- EXERCISE PROMPT -
Write out, as an exact transcription, the line that has "match ds with" and each line after it through the end of the data below.

- AVAILABLE RECORDS -
(** What the vision calls promise about sizes: resizing gives 350 by 300,
    conversion, background subtraction and drawing keep the size. *)
Record VisionShapes : Prop := {
  resize_shape : forall f, cshape (cv_resize f) = (300, 350)%nat;
  resize_gray_shape : forall g, has_shape 300 350 (cv_resize_gray g);
  bgr2gray_shape : forall f rows cols,
      cshape f = (rows, cols) -> has_shape rows cols (cv_bgr2gray f);
  mog2_shape : forall s g rows cols,
      has_shape rows cols g -> has_shape rows cols (snd (mog2_apply s g));
  circle_shape : forall f c r k t, cshape (cv_circle f c r k t) = cshape f;
  draw_hog_shape : forall f bs k, cshape (draw_hog_bounding_boxes f bs k) = cshape f;
  draw_boxes_shape : forall f bs k, cshape (draw_bounding_boxes f bs k) = cshape f;
  write_count_shape : forall f n, cshape (write_people_count f n) = cshape f;
  draw_distance_shape : forall f ds p q,
      cshape (fst (draw_distance_between_people f ds p q)) = cshape f;
  write_average_shape : forall f q, cshape (write_average_people_distance f q) = cshape f
}.

(** Two machines that differ at most in the frame drawn on. *)
Definition same_but_frame (m m' : Machine) : Prop :=
  set_frame None (app m') = set_frame None (app m) /\
  (exists f, frame (app m') = Some f).

(** The frames of a stream that get a turn of the loop when no turn raises:
    those up to and including the first one whose key asks to quit. *)
Fixpoint processed (stream : list (cframe * Z)) : list (cframe * Z) :=
  match stream with
  | [] => []
  | (raw, key) :: rest =>
      if quit_key key then [(raw, key)] else (raw, key) :: processed rest
  end.

(** The frames before the first key that asks to quit: their turns run to
    line 173 when no turn raises. *)
Fixpoint completed (stream : list (cframe * Z)) : list (cframe * Z) :=
  match stream with
  | [] => []
  | (raw, key) :: rest =>
      if quit_key key then [] else (raw, key) :: completed rest
  end.

Definition no_quit (stream : list (cframe * Z)) : bool :=
  forallb (fun rk => negb (quit_key (snd rk))) stream.


(** What of the machine outlives a turn of the loop, the frame apart. *)
Definition persistent (m : Machine)
  : mog2 * raster * list contour * raster * Z :=
  (subtractor (app m), background (app m), contours_background (app m),
   heatmap (app m), frame_counter (loc m)).

(** What licenses a line on the console of a run of [a]. *)
Definition justified (args : Args) (conf : Conf) (a : App) (l : line) : Prop :=
  match l with
  | ErrorLine e => contours_background a <> [] /\ exists i n, e = IndexError i n
  | CountAlarm n limit =>
      no_alarm_count args = false /\ limit = max_people_allowed conf /\
      (limit < inject_Z (Z.of_nat n))%Q
  | DistanceAlarm _ limit =>
      no_alarm_distance args = false /\ limit = min_distance_allowed conf
  end.

(** The count-alarm lines of the turn of one frame, when the turn reaches
    line 145: they depend on the frame and the command line only. *)
Definition count_alarm_of (args : Args) (conf : Conf) (raw : cframe) : list line :=
  let people_count := length (hog_detectMultiScale (cv_resize raw)) in
  if negb (no_alarm_count args) &&
     Qltb (max_people_allowed conf) (inject_Z (Z.of_nat people_count))
  then [CountAlarm people_count (max_people_allowed conf)]
  else [].

(** The distance-alarm lines of a turn that has computed [ds]. *)
Definition distance_alarm_of (args : Args) (conf : Conf) (ds : list Q) : list line :=
  match ds with
  | [] => []
  | d :: rest =>
      let least := fold_left (fun m y => if Qltb y m then y else m) rest d in
      if negb (no_alarm_distance args) && Qltb least (min_distance_allowed conf)
      then [DistanceAlarm (round least 2) (min_distance_allowed conf)]
      else []
  end.

(** A raster with every pixel at 0. *)
Definition black (m : raster) : Prop := Forall (Forall (fun p => p = 0)) m.

(** Pixel [(i, j)] lies inside the box, by plain comparison. *)
Definition covers (b : box) (i j : nat) : bool :=
  let '(x, y, w, h) := b in
  (y <=? Z.of_nat i) && (Z.of_nat i <? y + h) &&
  (x <=? Z.of_nat j) && (Z.of_nat j <? x + w).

- TASK OUTPUT -
  match ds with
  | [] => []
  | d :: rest =>
      let least := fold_left (fun m y => if Qltb y m then y else m) rest d in
      if negb (no_alarm_distance args) && Qltb least (min_distance_allowed conf)
      then [DistanceAlarm (round least 2) (min_distance_allowed conf)]
      else []
  end.

(** A raster with every pixel at 0. *)
Definition black (m : raster) : Prop := Forall (Forall (fun p => p = 0)) m.

(** Pixel [(i, j)] lies inside the box, by plain comparison. *)
Definition covers (b : box) (i j : nat) : bool :=
  let '(x, y, w, h) := b in
  (y <=? Z.of_nat i) && (Z.of_nat i <? y + h) &&
  (x <=? Z.of_nat j) && (Z.of_nat j <? x + w).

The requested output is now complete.